=== Work required ===
Write out the data exactly from its first line onward, ending with the line in which "mkSwitch (rx_queue s) q" appears.

=== Provided records ===
Definition set_rx (s : ax_switch) q :=
  mkSwitch q (tx_queue s) (number_of_ports s) (number_of_domains s) (ptp_mode s).
Definition set_tx (s : ax_switch) q :=
  mkSwitch (rx_queue s) q (number_of_ports s) (number_of_domains s) (ptp_mode s).

(** [pSwitch] is [None] for a null pointer; [kmalloc_rx] and [kmalloc_tx]
    answer the two allocations. *)
Definition ax_tsn_init_switch (kmalloc_rx kmalloc_tx : Z -> option (list CAPTURE_DATA))
    (pSwitch : option ax_switch) : Z * option ax_switch :=
  match pSwitch with
  | None => (-1, None)
  | Some s =>
      let s := mkSwitch (rx_queue s) (tx_queue s) NUM_SWITCH_PORTS NUM_OF_DOMAIN (ptp_mode s) in
      let '(r, q) := _tsn_tsq_init kmalloc_rx (rx_queue s)
                       (number_of_ports s) (number_of_domains s) in
      let s := set_rx s q in
      if r <? 0 then (-1, Some (set_rx s (_tsn_tsq_remove (rx_queue s))))
      else
        let '(r, q) := _tsn_tsq_init kmalloc_tx (tx_queue s)
                         (number_of_ports s) (number_of_domains s) in
        let s := set_tx s q in
        if r <? 0 then (-1, Some (set_tx s (_tsn_tsq_remove (tx_queue s))))
        else (0, Some s)
  end.

Definition _ax_time_to_ull (time64 seconds nanoseconds : Z) : Z :=
  let time64 := seconds in
  let time64 := NS_PER_SEC in
  u64 (time64 + nanoseconds).

(** ** Draining the FIFOs *)

Definition set_port (ts : CAPTURE_DATA) (p : Z) : CAPTURE_DATA :=
  mkCapture p (timestamp_l ts) (timestamp_h ts) (msg_type ts) (sequence_id ts)
    (domain_number ts).

(** [ts.timestamp_l[i] = lo; ts.timestamp_h[i] = hi;] *)
Definition set_stamp (ts : CAPTURE_DATA) (i lo hi : Z) : option CAPTURE_DATA :=
  l ← setz (timestamp_l ts) i lo;
  h ← setz (timestamp_h ts) i hi;
  Some (mkCapture (port_id ts) l h (msg_type ts) (sequence_id ts) (domain_number ts)).

(** The fields unpacked from the message-information register. *)
Definition set_info (ts : CAPTURE_DATA) (msg_info : Z) : CAPTURE_DATA :=
  mkCapture (port_id ts) (timestamp_l ts) (timestamp_h ts)
    (u8 (Z.land msg_info 0xF))
    (u16 (Z.land (Z.shiftr msg_info 12) 0xFFFF))
    (u8 (Z.land (Z.shiftr msg_info 4) 0xFF)).

Section Retrieve.
Context {D : Type} `{Device D}.

(** One capture read out of a FIFO: port, one timestamp per timer, then the
    message information, whose read removes the capture. *)
Definition read_capture (port_reg lo_reg hi_reg info_reg : Z) (domains : Z)
    (ts : CAPTURE_DATA) : io D CAPTURE_DATA :=
  let! p := readl port_reg in
  let! ts := for_io (Z.to_nat (domains + 1)) 0 (fun i ts =>
      let! lo := readl (lo_reg + 8 * i) in
      let! hi := readl (hi_reg + 8 * i) in
      lift_opt (set_stamp ts i lo hi)) (set_port ts (u8 p)) in
  let! msg_info := readl info_reg in
  ret (set_info ts msg_info).

Definition fifo_nonempty (mask : Z) : io D bool :=
  let! c := readl PTP_TIMESTAMP_CTRL in
  ret (negb (Z.land c mask =? 0)).

(** [ts] is the uninitialised local the loop reuses. *)
Definition ax_retrieve_rx_hw_timestamps (fuel : nat) (ts : CAPTURE_DATA)
    (pSwitch : ax_switch) : io D ax_switch :=
  let! r := while_io fuel (fun _ => fifo_nonempty 0x1)
    (fun '(ts, s) =>
       let! ts := read_capture PTP_RX_PORT PTP_FR_RX_TIMESTAMP_LO
                    PTP_FR_RX_TIMESTAMP_HI PTP_RX_MESSAGE_INFO
                    (number_of_domains s) ts in
       let! q := lift_opt (_tsn_tsq_insert_item (rx_queue s) ts) in
       ret (ts, set_rx s q))
    (ts, pSwitch) in
  ret (snd r).

Definition ax_retrieve_hw_timestamps (fuel : nat) (ts : CAPTURE_DATA)
    (pSwitch : ax_switch) : io D (Z * ax_switch) :=
  let! r := while_io fuel (fun _ => fifo_nonempty 0x01)
    (fun '(ts, s) =>
       let! ts := read_capture PTP_RX_PORT PTP_FR_RX_TIMESTAMP_LO
                    PTP_FR_RX_TIMESTAMP_HI PTP_RX_MESSAGE_INFO
                    (number_of_domains s) ts in
       let! q := lift_opt (_ax_insert_items (rx_queue s) ts) in
       ret (ts, set_rx s q))
    (ts, pSwitch) in
  let! r := while_io fuel (fun _ => fifo_nonempty 0x02)
    (fun '(n, (ts, s)) =>
       let! ts := read_capture PTP_TX_PORT PTP_FR_TX_TIMESTAMP_LO
                    PTP_FR_TX_TIMESTAMP_HI PTP_TX_MESSAGE_INFO
                    (number_of_domains s) ts in
       let! q := lift_opt (_ax_insert_items (tx_queue s) ts) in
       ret (n + 1, (ts, set_tx s q)))
    (0, r) in
  ret (fst r, snd (snd r)).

=== Result of the exercise ===
Definition set_rx (s : ax_switch) q :=
  mkSwitch q (tx_queue s) (number_of_ports s) (number_of_domains s) (ptp_mode s).
Definition set_tx (s : ax_switch) q :=
  mkSwitch (rx_queue s) q (number_of_ports s) (number_of_domains s) (ptp_mode s).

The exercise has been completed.